What the task requires:
Please say how many lines in the records below contain the word "uTypeCount". Give only the number.

Collected data entries:
(** * Object handles of the CoreCLR garbage collector

    A shallow embedding of [src/coreclr/gc/objecthandle.cpp]: the scan
    callbacks that give every handle type its meaning, the walk over the
    handle-table map that every [Ref_*] entry point repeats, the
    dependent-handle promotion loop and the start-up routine.

    Conventions.
    - An [Object*], an [OBJECTREF] and a [uintptr_t] are machine words,
      kept as [Z]; [NULL] is [0].
    - A callback of type [HANDLESCANPROC] receives pointers to the object
      slot and to the extra-info word of one handle.  Here it receives the
      two words and returns their new values together with the new state.
    - The collector ([g_theGCHeap]), the execution engine
      ([GCToEEInterface]) and the build configuration are outside the
      file; they are the fields of the class [GCEnv].
    - Loops of the source that can run forever (a stride of zero, the
      [do ... while] of the dependent scan) take fuel and return [None]
      when it runs out. *)

From Stdlib Require Import ZArith Lia.
From stdpp Require Import base tactics option list gmap.

(** ** Words and handle types *)

Definition ptr := Z.
Definition NULL : ptr := 0%Z.

(** The handle types, in the order of [s_rgTypeFlags]. *)
Inductive HandleType :=
  | HNDTYPE_WEAK_SHORT
  | HNDTYPE_WEAK_LONG
  | HNDTYPE_STRONG
  | HNDTYPE_PINNED
  | HNDTYPE_VARIABLE
  | HNDTYPE_REFCOUNTED
  | HNDTYPE_DEPENDENT
  | HNDTYPE_ASYNCPINNED
  | HNDTYPE_SIZEDREF
  | HNDTYPE_WEAK_NATIVE_COM
  | HNDTYPE_WEAK_INTERIOR_POINTER
  | HNDTYPE_CROSSREFERENCE.

#[global] Instance HandleType_eq_dec : EqDecision HandleType.
Proof. solve_decision. Defined.

(** ** The handle-table map *)

(** One slot of a handle table: its type, the object word ([*pObjRef]) and
    the adjacent extra-info word ([*pExtraInfo]). *)
Record Handle := mkHandle {
  hType : HandleType;
  hObj : ptr;
  hExtra : ptr
}.
Arguments mkHandle _ _%_Z _%_Z.

(** What an [HHANDLETABLE] holds. *)
Definition HandleTable := list Handle.

(** [struct HandleTableBucket]: [pTable] has one entry per slot, a [NULL]
    entry is [None]. *)
Record HandleTableBucket := mkBucket {
  pTable : list (option HandleTable);
  HandleTableIndex : nat
}.

(** One node of [struct HandleTableMap]; the chain through [pNext] is the
    list [HandleTableMap].  [pBuckets] is the array of
    [INITIAL_HANDLE_TABLE_ARRAY_SIZE] bucket pointers. *)
Record HandleTableMapNode := mkNode {
  pBuckets : list (option HandleTableBucket);
  dwMaxIndex : nat
}.

Definition HandleTableMap := list HandleTableMapNode.

(** [struct ScanContext] (gcinterface.h), with the fields this file reads.
    The two [int] fields number the workers; they are never negative and
    are kept as [nat]. *)
Record ScanContext := mkScanContext {
  thread_number : nat;
  thread_count : nat;
  concurrent : bool
}.

(** ** The environment of the file *)

Class GCEnv := {
  (** the collector's state, read through [g_theGCHeap] *)
  heap_t : Type;
  IsPromoted : heap_t -> ptr -> bool;
  IsConcurrentGCInProgress : heap_t -> bool;
  (** [GCToEEInterface::RefCountedHandleCallbacks] *)
  RefCountedHandleCallbacks : heap_t -> ptr -> bool;
  IsServerHeap : bool;
  (** [GCToOSInterface::GetTotalProcessorCount] *)
  GetTotalProcessorCount : nat;
  (** the value test behind [HndIsNullOrDestroyedHandle] for a destroyed
      handle (declared in handletable.h) *)
  IsDestroyedHandleValue : ptr -> bool;
  (** width of [uintptr_t] in bits *)
  ptr_bits : Z;
  (** conditional compilation *)
  FEATURE_VARIABLE_HANDLES : bool;
  FEATURE_REFCOUNTED_HANDLES : bool;
  FEATURE_SIZED_REF_HANDLES : bool;
  FEATURE_WEAK_NATIVE_COM_HANDLES : bool;
  (** strength bits of a variable handle and scan flags (gcinterface.h,
      handletable.h) *)
  VHT_WEAK_SHORT : Z;
  VHT_WEAK_LONG : Z;
  VHT_STRONG : Z;
  HNDGCF_NORMAL : Z;
  HNDGCF_ASYNC : Z;
  HNDGCF_EXTRAINFO : Z
}.

Arguments IsPromoted {_} _ _%_Z.

(** The calls that leave the file, most recent first: each call of the
    [promote_func] and each [RefCountedHandleCallbacks] query.  It is a
    history that the model keeps so that "the callback was called on this
    object" can be stated; the source keeps none. *)
Inductive HostCall :=
  | CallPromote (obj : ptr) (flags : Z)
  | CallRefCountedHandleCallbacks (obj : ptr).

Arguments CallPromote _%_Z _%_Z.
Arguments CallRefCountedHandleCallbacks _%_Z.

#[global] Instance HostCall_eq_dec : EqDecision HostCall.
Proof. solve_decision. Defined.

Section Model.
Context `{GCEnv}.

(** [promote_func]: the slot word it is given, the scan context and the
    flags; it returns the slot word it leaves and the collector's state. *)
Definition promote_func := ptr -> ScanContext -> Z -> heap_t -> ptr * heap_t.

(** [struct DhContext] (objecthandle.h), with the fields this file uses. *)
Record DhContext := mkDhContext {
  m_fUnpromotedPrimaries : bool;
  m_fPromoted : bool;
  m_pfnPromoteFunction : promote_func;
  m_iCondemned : nat;
  m_iMaxGen : nat;
  m_pScanContext : ScanContext
}.

(** Everything a callback can reach besides its slot. *)
Record GcState := mkGcState {
  gc_heap : heap_t;
  (** the array [g_pDependentHandleContexts] *)
  g_pDependentHandleContexts : list DhContext;
  (** memory outside the handle table (the words interior pointers live in) *)
  native_mem : gmap Z Z;
  host_calls : list HostCall
}.

Definition set_heap (g : heap_t) (st : GcState) : GcState :=
  mkGcState g (g_pDependentHandleContexts st) (native_mem st) (host_calls st).
Definition set_contexts (c : list DhContext) (st : GcState) : GcState :=
  mkGcState (gc_heap st) c (native_mem st) (host_calls st).
Definition set_mem (m : gmap Z Z) (st : GcState) : GcState :=
  mkGcState (gc_heap st) (g_pDependentHandleContexts st) m (host_calls st).
Definition record_call (c : HostCall) (st : GcState) : GcState :=
  mkGcState (gc_heap st) (g_pDependentHandleContexts st) (native_mem st)
            (c :: host_calls st).

Definition set_fPromoted (b : bool) (c : DhContext) : DhContext :=
  mkDhContext (m_fUnpromotedPrimaries c) b (m_pfnPromoteFunction c)
              (m_iCondemned c) (m_iMaxGen c) (m_pScanContext c).
Definition set_fUnpromotedPrimaries (b : bool) (c : DhContext) : DhContext :=
  mkDhContext b (m_fPromoted c) (m_pfnPromoteFunction c)
              (m_iCondemned c) (m_iMaxGen c) (m_pScanContext c).

(** [callback(ppObject, sc, flags)] *)
Definition call_promote (callback : promote_func) (o : ptr) (sc : ScanContext)
    (flags : Z) (st : GcState) : ptr * GcState :=
  let r := callback o sc flags (gc_heap st) in
  (r.1, record_call (CallPromote o flags) (set_heap r.2 st)).

Definition wrap (x : Z) : Z := (x mod 2 ^ ptr_bits)%Z.

(** Modelled from the spec: [HndIsNullOrDestroyedHandle] of handletable.h,
    which is not among the sources: the referent is null or the
    destroyed-handle value. *)
Definition HndIsNullOrDestroyedHandle (value : ptr) : bool :=
  (value =? NULL)%Z || IsDestroyedHandleValue value.

Definition getNumberOfSlots : nat :=
  if negb IsServerHeap then 1 else GetTotalProcessorCount.

Definition getSlotNumber (sc : ScanContext) : nat :=
  if IsServerHeap then thread_number sc else 0.

Definition getThreadCount (sc : ScanContext) : nat := thread_count sc.

(** A pointer into [g_pDependentHandleContexts] is the index of its
    element. *)
Definition Ref_GetDependentHandleContext (sc : ScanContext) : nat :=
  getSlotNumber sc.

(** ** Scan callbacks *)

Definition HANDLESCANPROC (LP2 : Type) :=
  ptr -> ptr -> ScanContext -> LP2 -> GcState -> ptr * ptr * GcState.

Record VARSCANINFO (LP2 : Type) := mkVARSCANINFO {
  lEnableMask : Z;
  pfnTrace : HANDLESCANPROC LP2;
  vsi_lp2 : LP2
}.
Arguments mkVARSCANINFO {LP2} _ _ _.
Arguments lEnableMask {LP2} _.
Arguments pfnTrace {LP2} _.
Arguments vsi_lp2 {LP2} _.

(** The traced callback is handed [NULL] for the extra info, so the word
    stays as it is. *)
Definition VariableTraceDispatcher {LP2} : HANDLESCANPROC (VARSCANINFO LP2) :=
  fun pObjRef pExtraInfo lp1 pInfo st =>
    if negb (Z.land pExtraInfo (lEnableMask pInfo) =? 0)%Z then
      let '(o, _, st') := pfnTrace pInfo pObjRef NULL lp1 (vsi_lp2 pInfo) st in
      (o, pExtraInfo, st')
    else (pObjRef, pExtraInfo, st).

Definition PromoteRefCounted : HANDLESCANPROC promote_func :=
  fun pObjRef pExtraInfo lp1 lp2 st =>
    let pObj := pObjRef in
    if negb (HndIsNullOrDestroyedHandle pObj) && negb (IsPromoted (gc_heap st) pObj)
    then
      let st1 := record_call (CallRefCountedHandleCallbacks pObj) st in
      if RefCountedHandleCallbacks (gc_heap st) pObj then
        (* the callback works on the local [pObj], not on the slot *)
        let '(_, st2) := call_promote lp2 pObj lp1 0 st1 in
        (pObjRef, pExtraInfo, st2)
      else (pObjRef, pExtraInfo, st1)
    else (pObjRef, pExtraInfo, st).

(** The extra info of a weak interior pointer handle is the address of the
    word that holds the interior pointer. *)
Definition UpdateWeakInteriorHandle : HANDLESCANPROC promote_func :=
  fun pObjRef pExtraInfo lp1 lp2 st =>
    let pOldPrimary := pObjRef in
    let '(pNewPrimary, st1) := call_promote lp2 pObjRef lp1 0 st in
    if negb (pNewPrimary =? NULL)%Z then
      let pOldInterior := native_mem st1 !!! pExtraInfo in
      let delta := wrap (pNewPrimary - pOldPrimary) in
      let pNewInterior := wrap (pOldInterior + delta) in
      (pNewPrimary, pExtraInfo,
       set_mem (<[pExtraInfo := pNewInterior]> (native_mem st1)) st1)
    else (pNewPrimary, pExtraInfo, st1).

Definition PromoteDependentHandle : HANDLESCANPROC promote_func :=
  fun pObjRef pExtraInfo lp1 lp2 st =>
    let sc := lp1 in
    let pDhContext := Ref_GetDependentHandleContext sc in
    if negb (pObjRef =? NULL)%Z && IsPromoted (gc_heap st) pObjRef then
      if negb (IsPromoted (gc_heap st) pExtraInfo) then
        let '(s, st1) := call_promote lp2 pExtraInfo lp1 0 st in
        (pObjRef, s,
         set_contexts (alter (set_fPromoted true) pDhContext
                             (g_pDependentHandleContexts st1)) st1)
      else (pObjRef, pExtraInfo, st)
    else if negb (pObjRef =? NULL)%Z then
      (pObjRef, pExtraInfo,
       set_contexts (alter (set_fUnpromotedPrimaries true) pDhContext
                           (g_pDependentHandleContexts st)) st)
    else (pObjRef, pExtraInfo, st).

Definition ClearDependentHandle {LP2} : HANDLESCANPROC LP2 :=
  fun pObjRef pExtraInfo _ _ st =>
    if negb (IsPromoted (gc_heap st) pObjRef) then (NULL, NULL, st)
    else (pObjRef, pExtraInfo, st).

Definition PromoteObject : HANDLESCANPROC promote_func :=
  fun pObjRef pExtraInfo lp1 lp2 st =>
    let '(o, st1) := call_promote lp2 pObjRef lp1 0 st in
    (o, pExtraInfo, st1).

Definition CheckPromoted {LP2} : HANDLESCANPROC LP2 :=
  fun pObjRef pExtraInfo _ _ st =>
    if negb (IsPromoted (gc_heap st) pObjRef) then (NULL, pExtraInfo, st)
    else (pObjRef, pExtraInfo, st).

Definition UpdatePointer : HANDLESCANPROC promote_func :=
  fun pObjRef pExtraInfo lp1 lp2 st =>
    let '(o, st1) := call_promote lp2 pObjRef lp1 0 st in
    (o, pExtraInfo, st1).

(** ** The handle-table primitive *)

(** One visit of the scan: the callback runs on a handle whose type is one
    of [types], any other handle is passed over. *)
Definition scan_handle {LP2} (pfnScan : HANDLESCANPROC LP2) (lp1 : ScanContext)
    (lp2 : LP2) (types : list HandleType) (h : Handle) (st : GcState)
    : Handle * GcState :=
  if bool_decide (hType h ∈ types) then
    let '(o, e, st') := pfnScan (hObj h) (hExtra h) lp1 lp2 st in
    (mkHandle (hType h) o e, st')
  else (h, st).

Fixpoint scan_table (visit : Handle -> GcState -> Handle * GcState)
    (hTable : HandleTable) (st : GcState) : HandleTable * GcState :=
  match hTable with
  | [] => ([], st)
  | h :: rest =>
      let '(h', st1) := visit h st in
      let '(rest', st2) := scan_table visit rest st1 in
      (h' :: rest', st2)
  end.

(** Modelled from the spec: [HndScanHandlesForGC] of the handle-table
    primitive (handletable.cpp and handletablescan.cpp are not among the
    sources).  It visits every handle of the table whose type is among the
    first [uTypeCount] entries of [types] and calls [pfnScan] on it exactly
    once; the generations and the flags do not select handles here. *)
Definition HndScanHandlesForGC {LP2} (hTable : HandleTable)
    (pfnScan : HANDLESCANPROC LP2) (lp1 : ScanContext) (lp2 : LP2)
    (types : list HandleType) (uTypeCount : nat)
    (condemned maxgen : nat) (flags : Z) (st : GcState)
    : HandleTable * GcState :=
  scan_table (scan_handle pfnScan lp1 lp2 (take uTypeCount types)) hTable st.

Answer to the problem:
3